Table 1. Independent Predictors of In-hospital Mortality
OR (95% CI)
All Cardiac Arrest Patients
Early Cardiac Arrest Patients
aAbbreviation: EMD, electromechanical dissociation.
Methods Needed to Optimize Outcomes
The study authors say the link between increasing age and in-hospital mortality is consistent with a previous observation that cardiopulmonary resuscitation (CPR) is rarely effective in patients older than 70 years of age with cardiac arrest, regardless of location. Further research is needed to elucidate the reasons for the sex discrepancy seen in the study and to optimize outcomes, they add.
Furthermore, Dr. Kunadian and colleagues say, the study “raises questions as to how (and if) we can reduce this mortality rate for this group of patients.

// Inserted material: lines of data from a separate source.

(* ===== verification/Field.v ===== *)
(** * Field elements as text

    The conversions between decimal field elements and 32-byte hexadecimal
    values that the proof builders, the relayer, the auditor and the asset
    registry share. *)
From S2P Require Import Prelude JsText Json Crypto Runtime Host.
From Stdlib Require Import Ascii.
Import JsText Json Crypto Runtime Host.

Module Field.

(** ** [0x] and 64 hexadecimal digits *)
Definition signedHex (n : Z) : string := if n <? 0 then "-" +:+ toHexString (- n) else toHexString n.
Definition hex32 (n : Z) : string := padStart 64 "0"%char (signedHex n).
(** [BigInt(v)] on a JSON value. *)
Definition bigIntOf (j : json) : result Z :=
  match j with
  | JStr s => BigInt s
  | JNum z => Ok z
  | JBool b => Ok (if b then 1 else 0)
  | _ => Throw (Error None "Cannot convert to a BigInt")
  end.
Definition hexRoot (decimal : json) : result string := n ← bigIntOf decimal; mret ("0x" +:+ hex32 n).
(** [Number(x)] when it is an integer; [None] is [NaN] or a fraction. *)
Definition numberOf (j : json) : option Z :=
  match j with
  | JNum z => Some z
  | JStr s => numberInt (Number s)
  | JBool b => Some (if b then 1 else 0)
  | JNull => Some 0
  | _ => None
  end.
(** The first 31 bytes of a 32-byte hash as a decimal field element. *)
Definition hashToField (hex : string) : result string :=
  n ← BigInt ("0x" +:+ sliceTo 62 (strip0x hex)); mret (toString n).
(** The integer value of some bytes, most significant first. *)
Fixpoint valueBE (acc : Z) (b : bytes) : Z :=
  match b with EmptyString => acc | String c b' => valueBE (acc * 256 + JsText.code c) b' end.

(** ** Hexadecimal digits *)
Lemma digitVal_hexDigit d : 0 <= d < 16 -> digitVal (hexDigit d) = Some d.
Proof.
  intros Hd. assert (d = 0 \/ d = 1 \/ d = 2 \/ d = 3 \/ d = 4 \/ d = 5 \/ d = 6 \/ d = 7 \/ d = 8 \/ d = 9 \/ d = 10 \/ d = 11 \/
    d = 12 \/ d = 13 \/ d = 14 \/ d = 15) as Hc by lia. naive_solver.
Qed.
Lemma code_range c : 0 <= JsText.code c < 256.
Proof. unfold JsText.code. pose proof (N_ascii_bounded c). lia. Qed.
Lemma nibbles c : 0 <= JsText.code c / 16 < 16 /\ 0 <= JsText.code c mod 16 < 16 /\
  JsText.code c = 16 * (JsText.code c / 16) + JsText.code c mod 16.
Proof.
  pose proof (code_range c). pose proof (Z.mod_pos_bound (JsText.code c) 16). pose proof (Z.div_mod (JsText.code c) 16).
  split; [split; [apply Z.div_pos; lia|apply Z.div_lt_upper_bound; lia]|lia].
Qed.
Lemma parse_hexEncode acc b : parseDigits 16 acc (hexEncode b) = Some (valueBE acc b).
Proof.
  revert acc. induction b as [|c b IH]; intros acc; [done|]. cbn [hexEncode valueBE]. unfold hexOfByte. rewrite !append_cons, append_nil_l.
  cbn [parseDigits]. pose proof (nibbles c). rewrite !digitVal_hexDigit by lia.
  rewrite !(proj2 (Z.ltb_lt _ _)) by lia. rewrite IH. f_equal. f_equal. lia.
Qed.
Lemma valueBE_range acc b : 0 <= acc -> 0 <= valueBE acc b < (acc + 1) * 256 ^ Z.of_nat (String.length b).
Proof.
  revert acc. induction b as [|c b IH]; intros acc Ha; cbn [valueBE String.length]; [lia|]. pose proof (code_range c).
  specialize (IH (acc * 256 + JsText.code c)). rewrite Nat2Z.inj_succ, Z.pow_succ_r by lia.
  assert (0 <= 256 ^ Z.of_nat (String.length b)) by (apply Z.pow_nonneg; lia). nia.
Qed.

Lemma isSpace_hexDigit d : 0 <= d < 16 -> isSpace (hexDigit d) = false.
Proof.
  intros Hd. assert (d = 0 \/ d = 1 \/ d = 2 \/ d = 3 \/ d = 4 \/ d = 5 \/ d = 6 \/ d = 7 \/ d = 8 \/ d = 9 \/ d = 10 \/ d = 11 \/
    d = 12 \/ d = 13 \/ d = 14 \/ d = 15) as Hc by lia. naive_solver.
Qed.
Lemma hexEncode_plain b : allChars (fun c => negb (isSpace c)) (hexEncode b) = true.
Proof.
  induction b as [|c b IH]; [done|]. cbn [hexEncode]. unfold hexOfByte. rewrite !append_cons, append_nil_l. cbn [allChars].
  pose proof (nibbles c). rewrite !isSpace_hexDigit by lia. exact IH.
Qed.
(** [BigInt("0x" + hex)]. *)
Lemma BigInt_hex s v : allChars (fun c => negb (isSpace c)) s = true -> parseRadix 16 s = Some v -> BigInt ("0x" +:+ s) = Ok v.
Proof.
  intros Hs Hv. unfold BigInt, parseBigInt. rewrite trim_id by (rewrite allChars_append; by rewrite Hs).
  change ("0x" +:+ s) with (String "0" (String "x" s)). cbn [sliceTo sliceFrom]. by rewrite Hv.
Qed.
Lemma parseRadix_hexEncode b : b ≠ "" -> parseRadix 16 (hexEncode b) = Some (valueBE 0 b).
Proof.
  intros Hb. unfold parseRadix. rewrite bool_decide_false; [apply parse_hexEncode|]. destruct b; [done|]. by cbn.
Qed.
Lemma BigInt_hexEncode b : b ≠ "" -> BigInt ("0x" +:+ hexEncode b) = Ok (valueBE 0 b).
Proof. intros Hb. apply BigInt_hex; [apply hexEncode_plain|by apply parseRadix_hexEncode]. Qed.
Lemma valueBE_inj a b x y : String.length x = String.length y -> valueBE a x = valueBE b y -> 0 <= a -> 0 <= b -> a = b /\ x = y.
Proof.
  revert a b y. induction x as [|c x IH]; intros a b [|d y] Hl Hv Ha Hb; try done. injection Hl as Hl. cbn [valueBE] in Hv.
  pose proof (code_range c). pose proof (code_range d). apply IH in Hv as [Hv ->]; [|done|lia..].
  assert (JsText.code c = JsText.code d /\ a = b) as [Hc ->] by lia. split; [done|]. f_equal. unfold JsText.code in Hc.
  rewrite <- (ascii_N_embedding c), <- (ascii_N_embedding d). f_equal. lia.
Qed.

(** [n.toString(16)] reads back. *)
Lemma parse_hexGo fuel n acc :
  0 <= n < 16 ^ Z.of_nat fuel -> parseDigits 16 0 (hexGo fuel n acc) = parseDigits 16 n acc.
Proof.
  revert n acc. induction fuel as [|fuel IH]; intros n acc Hn; cbn [hexGo]; [by replace n with 0 by lia|].
  destruct (Z.eqb_spec n 0) as [->|Hne]; [done|]. rewrite Nat2Z.inj_succ, Z.pow_succ_r in Hn by lia.
  pose proof (Z.mod_pos_bound n 16). pose proof (Z.div_mod n 16).
  rewrite IH by (split; [apply Z.div_pos; lia|apply Z.div_lt_upper_bound; lia]).
  cbn [parseDigits]. rewrite digitVal_hexDigit by lia. rewrite (proj2 (Z.ltb_lt _ _)) by lia. f_equal. lia.
Qed.
Lemma toHexString_fuel n : 0 < n -> n < 16 ^ Z.of_nat (S (Z.to_nat (Z.log2 n))).
Proof.
  intros Hn. pose proof (Z.log2_nonneg n). rewrite Nat2Z.inj_succ, Z2Nat.id by lia. pose proof (Z.log2_spec n Hn) as [_ H'].
  eapply Z.lt_le_trans; [exact H'|]. apply Z.pow_le_mono_l. lia.
Qed.
Lemma hexGo_nonempty fuel n acc : 0 < n -> (0 < fuel)%nat -> hexGo fuel n acc ≠ "".
Proof.
  revert n acc. assert (forall fuel n acc, acc ≠ "" -> hexGo fuel n acc ≠ "") as Ha.
  { clear. induction fuel as [|fuel IH]; intros n acc H; cbn [hexGo]; [done|]. destruct (n =? 0); [done|]. by apply IH. }
  intros n acc Hn Hf. destruct fuel as [|fuel]; [lia|]. cbn [hexGo]. rewrite (proj2 (Z.eqb_neq n 0)) by lia. by apply Ha.
Qed.
Lemma parse_toHexString n : 0 <= n -> toHexString n ≠ "" /\ parseDigits 16 0 (toHexString n) = Some n.
Proof.
  intros Hn. unfold toHexString. destruct (Z.eqb_spec n 0) as [->|]; [done|].
  split; [apply hexGo_nonempty; lia|]. rewrite parse_hexGo by (split; [lia|apply toHexString_fuel; lia]). done.
Qed.
Lemma parseDigits_pad base n s : 0 < base -> parseDigits base 0 (repeatString n "0"%char +:+ s) = parseDigits base 0 s.
Proof.
  intros Hb. induction n as [|n IH]; [done|]. cbn [repeatString]. rewrite append_cons. cbn [parseDigits digitVal].
  change (digitVal "0") with (Some 0). cbn. rewrite (proj2 (Z.ltb_lt 0 base)) by lia. exact IH.
Qed.
Lemma hex32_value n : 0 <= n -> parseRadix 16 (hex32 n) = Some n.
Proof.
  intros Hn. unfold hex32, signedHex, padStart, parseRadix. rewrite (proj2 (Z.ltb_ge n 0)) by lia.
  destruct (parse_toHexString n Hn) as [Hne Hp]. rewrite bool_decide_false.
  - by rewrite parseDigits_pad.
  - destruct (repeatString _ _); [done|]. by rewrite append_cons.
Qed.
Lemma hex32_inj n m : 0 <= n -> 0 <= m -> hex32 n = hex32 m -> n = m.
Proof. intros Hn Hm E. pose proof (hex32_value n Hn) as H1. rewrite E, hex32_value in H1 by done. by injection H1. Qed.
Lemma hexGo_length fuel n acc k :
  0 <= n < 16 ^ Z.of_nat k -> (String.length (hexGo fuel n acc) <= k + String.length acc)%nat.
Proof.
  revert n acc k. induction fuel as [|fuel IH]; intros n acc k Hn; cbn [hexGo]; [lia|].
  destruct (Z.eqb_spec n 0); [lia|]. destruct k as [|k]; [simpl in Hn; lia|]. rewrite Nat2Z.inj_succ, Z.pow_succ_r in Hn by lia.
  pose proof (IH (n / 16) (String (hexDigit (n mod 16)) acc) k) as H'. simpl in H'.
  assert (0 <= n / 16 < 16 ^ Z.of_nat k) by (split; [apply Z.div_pos; lia|apply Z.div_lt_upper_bound; lia]). specialize (H' ltac:(done)). lia.
Qed.
Lemma hex32_length n : 0 <= n < 2 ^ 256 -> String.length (hex32 n) = 64%nat.
Proof.
  intros Hn. unfold hex32, signedHex, padStart. rewrite (proj2 (Z.ltb_ge n 0)) by lia.
  rewrite length_append, ToyRuntime.repeatString_length.
  assert (String.length (toHexString n) <= 64)%nat; [|lia]. unfold toHexString. destruct (n =? 0); [simpl; lia|].
  etransitivity; [apply (hexGo_length _ _ _ 64)|simpl; lia]. change (16 ^ Z.of_nat 64) with (2 ^ 256). lia.
Qed.
(** [hexRoot] on what [hexRoot]'s callers read, a decimal string. *)
Lemma hexRoot_decimal n : hexRoot (JStr (toString n)) = Ok ("0x" +:+ hex32 n).
Proof. unfold hexRoot. cbn [bigIntOf]. by rewrite BigInt_toString. Qed.
End Field.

“While portable defibrillator machines in public places have proven to be successful in saving lives,” they continue, “survival rates to hospital admission and to hospital discharge remain poor among [out-of- hospital cardiac arrest] patients (23.8% and 7.6%, respectively, from a meta-analysis of 79 studies). High-quality chest compression with minimal interruptions is vital for optimizing outcomes. Hence, a mechanical CPR device designed to provide consistent and uninterrupted chest compressions is an attractive proposition, but studies comparing it to manual CPR have yielded conflicting results. Prolonged CPR with extracorporeal membrane oxygenation in selected patients has been associated with acceptable survival rates and neurological outcomes.”
Study Highlights ‘Grim Prognosis’
In a telephone interview with TCTMD, Sripal Bangalore, MD, MHA, of New York University School of Medicine (New York, NY), said studies such as this “unfortunately emphasize the grim prognosis of these patients.”
While the findings are not surprising, he continued, the ability to link patient location at time of arrest to increased mortality provides an important message about “timely intervention and making sure that everything possible is being done to improve prognosis in these patients.”
Likewise, Dr. Kunadian and colleagues say their study “reiterates the need regarding general public education on seeking help (immediate call for help from emergency services) and prompt initiation of resuscitation in order to improve outcomes.”
Dr. Bangalore agreed, stressing that the main message “is clearly for the public and for the bystanders that every second counts.” Though for interventional cardiologists, he added the message is that out-of-hospital cardiac arrest before an ambulance arrives is not the same as cardiac arrest occurring anywhere else.
“From my perspective, knowing that the cardiac arrest occurred before ambulance arrival might very well influence the treatment we undertake,” he commented. Dr. Bangalore added that the number of patients included in the study that arrested in the cath lab and died is surprising and deserves further research.
Kunadian V, Bawamia B, Maznyczka A, et al. Outcomes following primary percutaneous coronary intervention in the setting of cardiac arrest: a registry database study. Eur Heart J: Acute Cardiovasc Care. 2014;Epub ahead of print.
- Dr. Kunadian reports no relevant conflicts of interest.
- Dr. Bangalore reports receiving research grant support from Abbott Vascular and the National Heart, Lung, and Blood Institute and serving as a consultant to Abbott, Abbott Vascular, Boehringer Ingelheim, Daiichi-Sankyo, Gilead, and Pfizer.